It depends on what the register allocator decides.

Basically the codegen for the 5 operand overload has 3 steps:

It currently unconditionally emits a movaps to preserve op4Reg (the mask parameter): https://github.com/dotnet/coreclr/blob/master/src/jit/hwintrinsiccodegenxarch.cpp#L2025
It conditionally emits a movaps to ensure that the target register has the correct state for the instruction (this only happens if targetReg and op1Reg (the source parameter) aren't the same): https://github.com/dotnet/coreclr/blob/master/src/jit/hwintrinsiccodegenxarch.cpp#L2030
It always emits the underlying instruction: https://github.com/dotnet/coreclr/blob/master/src/jit/hwintrinsiccodegenxarch.cpp#L2086

The first step could be elided if we knew that mask didn't need to be preserved (it is lastUse of that value). The second step will be elided if the register allocator decides that targetReg and op1Reg can be the same (@CarolEidt would need to comment on if there is something better we can do here).

nietras commented 5 years ago

It conditionally emits a movaps to ensure that the target register has the correct state for the instruction (this only happens if targetReg and op1Reg (the source parameter) aren't the same)

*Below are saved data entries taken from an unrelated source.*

(* ===== verification/IntSem.v ===== *)
(** * Integer arithmetic of the IR

    The value of an integer instruction, as the executor computes it from the
    constant folder's [kfold_intop] (jit/exec.rs), and the identities the
    rewrite rules of FOLD rely on. *)

From Stdlib Require Import ZArith Lia Bool.
From stdpp Require Import base decidable numbers option list.
From S2P Require Import Prelude Float64 Ir IrSpec IrInv OptMem Fold IrEmit FoldTerm.

(** ** Wrap-around *)

Lemma swrap_eq k x y : x = y + k * 2 ^ 32 -> swrap 32 x = swrap 32 y.
Proof.
  intros ->. rewrite <- (swrap_uwrap 32 (y + _)), <- (swrap_uwrap 32 y) by lia.
  f_equal. unfold uwrap. by rewrite Z.mod_add.
Qed.

(** A wrapped value is the value up to a multiple of the modulus. *)
Lemma swrap_off x : exists k, swrap 32 x = x + k * 2 ^ 32.
Proof.
  exists ((swrap 32 x - x) / 2 ^ 32). pose proof (swrap_mod 32 x ltac:(lia)) as E.
  pose proof (Z.div_mod (swrap 32 x) (2 ^ 32)). pose proof (Z.div_mod x (2 ^ 32)).
  assert (swrap 32 x - x = (swrap 32 x / 2 ^ 32 - x / 2 ^ 32) * 2 ^ 32) as -> by lia.
  rewrite Z.div_mul by lia. lia.
Qed.

Lemma uwrap_off x : exists k, uwrap 32 x = x + k * 2 ^ 32.
Proof.
  exists (- (x / 2 ^ 32)). unfold uwrap. pose proof (Z.div_mod x (2 ^ 32)). lia.
Qed.

Lemma neg_intop x y : kfold_intop x y IROp.NEG = Some (swrap 32 (- x)).
Proof.
  cbn [kfold_intop]. f_equal. rewrite swrap_uwrap by lia.
  destruct (uwrap_off x) as [k ->]. apply (swrap_eq (- k)). lia.
Qed.

Lemma swrap_add_neg x y : swrap 32 (swrap 32 (- x) + y) = swrap 32 (y - x).
Proof. destruct (swrap_off (- x)) as [k ->]. apply (swrap_eq k). lia. Qed.

Lemma swrap_sub_neg x y : swrap 32 (y - swrap 32 (- x)) = swrap 32 (y + x).
Proof. destruct (swrap_off (- x)) as [k ->]. apply (swrap_eq (- k)). lia. Qed.

(** [-k] as the source writes it, in two's complement. *)
Lemma wrapping_neg k : swrap 32 (uwrap 32 (- uwrap 32 k)) = swrap 32 (- k).
Proof.
  rewrite swrap_uwrap by lia. destruct (uwrap_off k) as [j ->]. apply (swrap_eq (- j)). lia.
Qed.

Lemma swrap_add_wneg x k : swrap 32 (x + swrap 32 (- k)) = swrap 32 (x - k).
Proof. destruct (swrap_off (- k)) as [j ->]. apply (swrap_eq j). lia. Qed.

(** ** Powers of two *)

Lemma pow2_of_land k : 0 < k -> Z.land k (k - 1) = 0 -> k = 2 ^ Z.log2 k.
Proof.
  intros Hk Hl. pose proof (Z.log2_spec k Hk) as [Hlo Hhi].
  destruct (Z.eq_dec k (2 ^ Z.log2 k)) as [E|Hne]; [done|exfalso].
  pose proof (Z.log2_nonneg k).
  assert (Z.testbit (Z.land k (k - 1)) (Z.log2 k) = true) as Hb; [|by rewrite Hl, Z.testbit_0_l in Hb].
  rewrite Z.land_spec, Z.bit_log2 by done. cbn [andb].
  assert (Z.log2 (k - 1) = Z.log2 k) as <-; [apply Z.log2_unique; lia|].
  apply Z.bit_log2. lia.
Qed.

Lemma log2_srange k : 0 < k -> srange 32 k -> 0 <= Z.log2 k < 31.
Proof.
  unfold srange. intros Hk Hs. split; [apply Z.log2_nonneg|]. apply Z.log2_lt_pow2; lia.
Qed.

Lemma shift_count n : 0 <= n < 31 -> Z.land (uwrap 32 n) 31 = n.
Proof.
  intros Hn. change 31 with (Z.ones 5). rewrite Z.land_ones by lia. unfold uwrap.
  rewrite (Z.mod_small n) by lia. apply Z.mod_small. lia.
Qed.

(** [x * 2^n] as a shift. *)
Lemma mul_pow2 x k : 0 < k -> srange 32 k -> Z.land k (k - 1) = 0 ->
  kfold_intop x k IROp.MUL = kfold_intop x (31 - leading_zeros 32 k) IROp.BSHL.
Proof.
  intros Hk Hs Hl. cbn [kfold_intop]. unfold leading_zeros. rewrite (proj2 (Z.eqb_neq k 0)) by lia.
  replace (31 - (32 - 1 - Z.log2 k)) with (Z.log2 k) by lia.
  pose proof (log2_srange k Hk Hs). rewrite shift_count by done. rewrite Z.shiftl_mul_pow2 by lia.
  do 2 f_equal. rewrite (pow2_of_land k) at 1; done.
Qed.

(** The integer MOD is Lua's modulo: the remainder of the floored quotient. *)
Lemma lxor_neg r k : Z.lxor r k < 0 <-> (r < 0 <-> 0 <= k).
Proof. pose proof (Z.lxor_nonneg r k). lia. Qed.

Lemma mod_intop x k : srange 32 x -> srange 32 k -> k <> 0 ->
  kfold_intop x k IROp.MOD = Some (x mod k).
Proof.
  unfold srange. intros Hx Hk Hk0. cbn [kfold_intop]. rewrite (proj2 (Z.eqb_neq k 0)) by done.
  unfold wrapping_rem. f_equal. change (2 ^ (32 - 1)) with (2 ^ 31) in *.
  pose proof (Z.quot_rem x k Hk0) as Hq. pose proof (Z.rem_bound_abs x k Hk0) as Hb.
  pose proof (Z.rem_sign_mul x k Hk0) as Hsg.
  set (r := Z.rem x k) in *. set (q := Z.quot x k) in *. clearbody r q.
  assert (Hr : swrap 32 r = r) by (apply swrap_small; [lia|unfold srange; lia]). rewrite !Hr.
  destruct (Z.eqb_spec r 0) as [->|Hr0]; cbn [negb andb].
  { apply Z.mod_unique with q; lia. }
  destruct (Z.ltb_spec (Z.lxor r k) 0) as [Hl|Hl].
  - rewrite lxor_neg in Hl. rewrite swrap_small; [|lia|unfold srange; lia].
    apply Z.mod_unique with (q - 1); [lia|]. lia.
  - assert (~ Z.lxor r k < 0) as Hl' by lia. rewrite lxor_neg in Hl'.
    apply Z.mod_unique with q; [lia|]. lia.
Qed.

Lemma mod_pow2 x k : srange 32 x -> 0 < k -> srange 32 k -> Z.land k (k - 1) = 0 ->
  kfold_intop x k IROp.MOD = kfold_intop x (k - 1) IROp.BAND.
Proof.
  intros Hx Hk Hs Hl. rewrite mod_intop by (done || lia). cbn [kfold_intop]. f_equal.
  pose proof (log2_srange k Hk Hs). rewrite (pow2_of_land k Hk Hl) at 1 2.
  replace (2 ^ Z.log2 k - 1) with (Z.ones (Z.log2 k)) by (rewrite Z.ones_equiv; lia).
  symmetry. apply Z.land_ones. lia.
Qed.

(** ** Bit operations *)

Lemma swap_bytes_involutive x : urange 32 x -> swap_bytes (swap_bytes x) = x.
Proof.
  unfold urange, swap_bytes. intros Hx. zmasks. zbits.
Qed.

Lemma swap_bytes_range x : urange 32 x -> urange 32 (swap_bytes x).
Proof.
  intros Hx. assert (swap_bytes x = swap_bytes x mod 2 ^ 32) as ->.
  { unfold urange, swap_bytes in *. zmasks. zbits. }
  apply Z.mod_pos_bound. lia.
Qed.

Definition bswap32 (x : Z) : Z := swrap 32 (swap_bytes (uwrap 32 x)).

Lemma bswap32_involutive x : srange 32 x -> bswap32 (bswap32 x) = x.
Proof.
  intros Hx. unfold bswap32. rewrite uwrap_swrap by lia.
  pose proof (uwrap_range 32 x ltac:(lia)) as Hu.
  rewrite (uwrap_small 32 (swap_bytes _)) by (by apply swap_bytes_range).
  rewrite swap_bytes_involutive by done. rewrite swrap_uwrap by lia. by apply swrap_small.
Qed.

(** ** The value of an integer instruction

    [None] is a failing guard: an overflowing checked operation, a false
    comparison; and the division by zero the executor cannot perform. *)

Definition checked (k : Z) : option Z := if swrap 32 k =? k then Some k else None.
Definition guard (c : bool) : option Z := if c then Some 0 else None.

Definition int_sem (o : IROp.t) (x y : Z) : option Z :=
  match o with
  | IROp.BNOT => Some (Z.lnot x)
  | IROp.BSWAP => Some (bswap32 x)
  | IROp.ADDOV => checked (x + y)
  | IROp.SUBOV => checked (x - y)
  | IROp.MULOV => checked (x * y)
  | IROp.EQ => guard (x =? y)
  | IROp.NE => guard (negb (x =? y))
  | IROp.LT | IROp.GE | IROp.LE | IROp.GT | IROp.ULT | IROp.UGE | IROp.ULE | IROp.UGT =>
      guard (int_cmp o x y)
  | _ => kfold_intop x y o
  end.

(** Integer operations with a value, and with a guard only. *)
Definition int_value_op (o : IROp.t) : bool :=
  match o with
  | IROp.ADD | IROp.SUB | IROp.MUL | IROp.MOD | IROp.NEG | IROp.MIN | IROp.MAX
  | IROp.ADDOV | IROp.SUBOV | IROp.MULOV | IROp.BNOT | IROp.BSWAP
  | IROp.BAND | IROp.BOR | IROp.BXOR | IROp.BSHL | IROp.BSHR | IROp.BSAR | IROp.BROL | IROp.BROR => true
  | _ => false
  end.

Definition int_guard_op (o : IROp.t) : bool :=
  match o with
  | IROp.EQ | IROp.NE | IROp.LT | IROp.GE | IROp.LE | IROp.GT
  | IROp.ULT | IROp.UGE | IROp.ULE | IROp.UGT => true
  | _ => false
  end.

Definition int_op (o : IROp.t) : bool := int_value_op o || int_guard_op o.

Lemma int_op_arith o : int_op o = true -> arith o = true.
Proof. by destruct o. Qed.

Lemma checked_range k z : checked k = Some z -> srange 32 z.
Proof.
  unfold checked. destruct (Z.eqb_spec (swrap 32 k) k) as [E|]; [|done]. intros [= <-].
  rewrite <- E. apply swrap_range. lia.
Qed.

Lemma int_sem_range o x y z : int_value_op o = true -> srange 32 x -> srange 32 y ->
  int_sem o x y = Some z -> srange 32 z.
Proof.
  intros Ho Hx Hy. pose proof (kfold_intop_range x y o z Hx Hy).
  destruct o; try done; cbn [int_sem]; auto.
  - intros [= <-]. by apply srange_lnot.
  - intros [= <-]. apply swrap_range. lia.
  - apply checked_range.
  - apply checked_range.
  - apply checked_range.
Qed.

(** Mirroring a comparison: the opcode's code xor 3 swaps its operands. *)
Lemma cmp_mirror o x y : int_guard_op o = true -> o <> IROp.EQ -> o <> IROp.NE ->
  exists o', from_u8 (Z.lxor (enum_code o) 3) = Some o' /\ int_guard_op o' = true /\
    int_sem o' y x = int_sem o x y.
Proof.
  intros Ho H1 H2. destruct o; try done; (eexists; split; [reflexivity|]; split; done).
Qed.

(** A comparison of a value with itself, by the two low bits of the code. *)
Lemma cmp_refl o x : int_guard_op o = true -> o <> IROp.EQ -> o <> IROp.NE ->
  int_sem o x x = guard (negb (Z.land (Z.lxor (enum_code o) (Z.shiftr (enum_code o) 1)) 1 =? 0)).
Proof.
  intros Ho H1 H2. destruct o; try done; cbn; rewrite ?Z.ltb_irrefl, ?Z.leb_refl; done.
Qed.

@tannergooding thanks for the explanation. Just to be sure I understand, so the second vmovaps should be possible to get rid off? Yet when the targetReg == op1Reg this generates extra vmovaps e.g.

                                   srcVec256Int0 = Avx2.GatherMaskVector256(srcVec256Int0, intLutPtr, srcVec256Int0, mask, 4);
                                   ^^^^^^^^^^^^^^^^^^^^^^^^^^^^^^^^^^^^^^^^^^^^^^^^^^^^^^^^^^^^^^^^^^^^^^^^^^^^^^^^^^^^^^^^^^^
       vmovaps ymm3,ymm0
       vmovaps ymm4,ymm2
       vpgatherdd ymm4,dword ptr [rbx+ymm2*4],ymm3
       vmovaps ymm2,ymm4
                                   srcVec256Int1 = Avx2.GatherMaskVector256(srcVec256Int1, intLutPtr, srcVec256Int1, mask, 4);
                                   ^^^^^^^^^^^^^^^^^^^^^^^^^^^^^^^^^^^^^^^^^^^^^^^^^^^^^^^^^^^^^^^^^^^^^^^^^^^^^^^^^^^^^^^^^^^
       vmovaps ymm3,ymm0
       vmovaps ymm4,ymm1
       vpgatherdd ymm4,dword ptr [rbx+ymm1*4],ymm3
       vmovaps ymm1,ymm4

the problem of course is that not only the same register is used for op1reg and op3reg perhaps?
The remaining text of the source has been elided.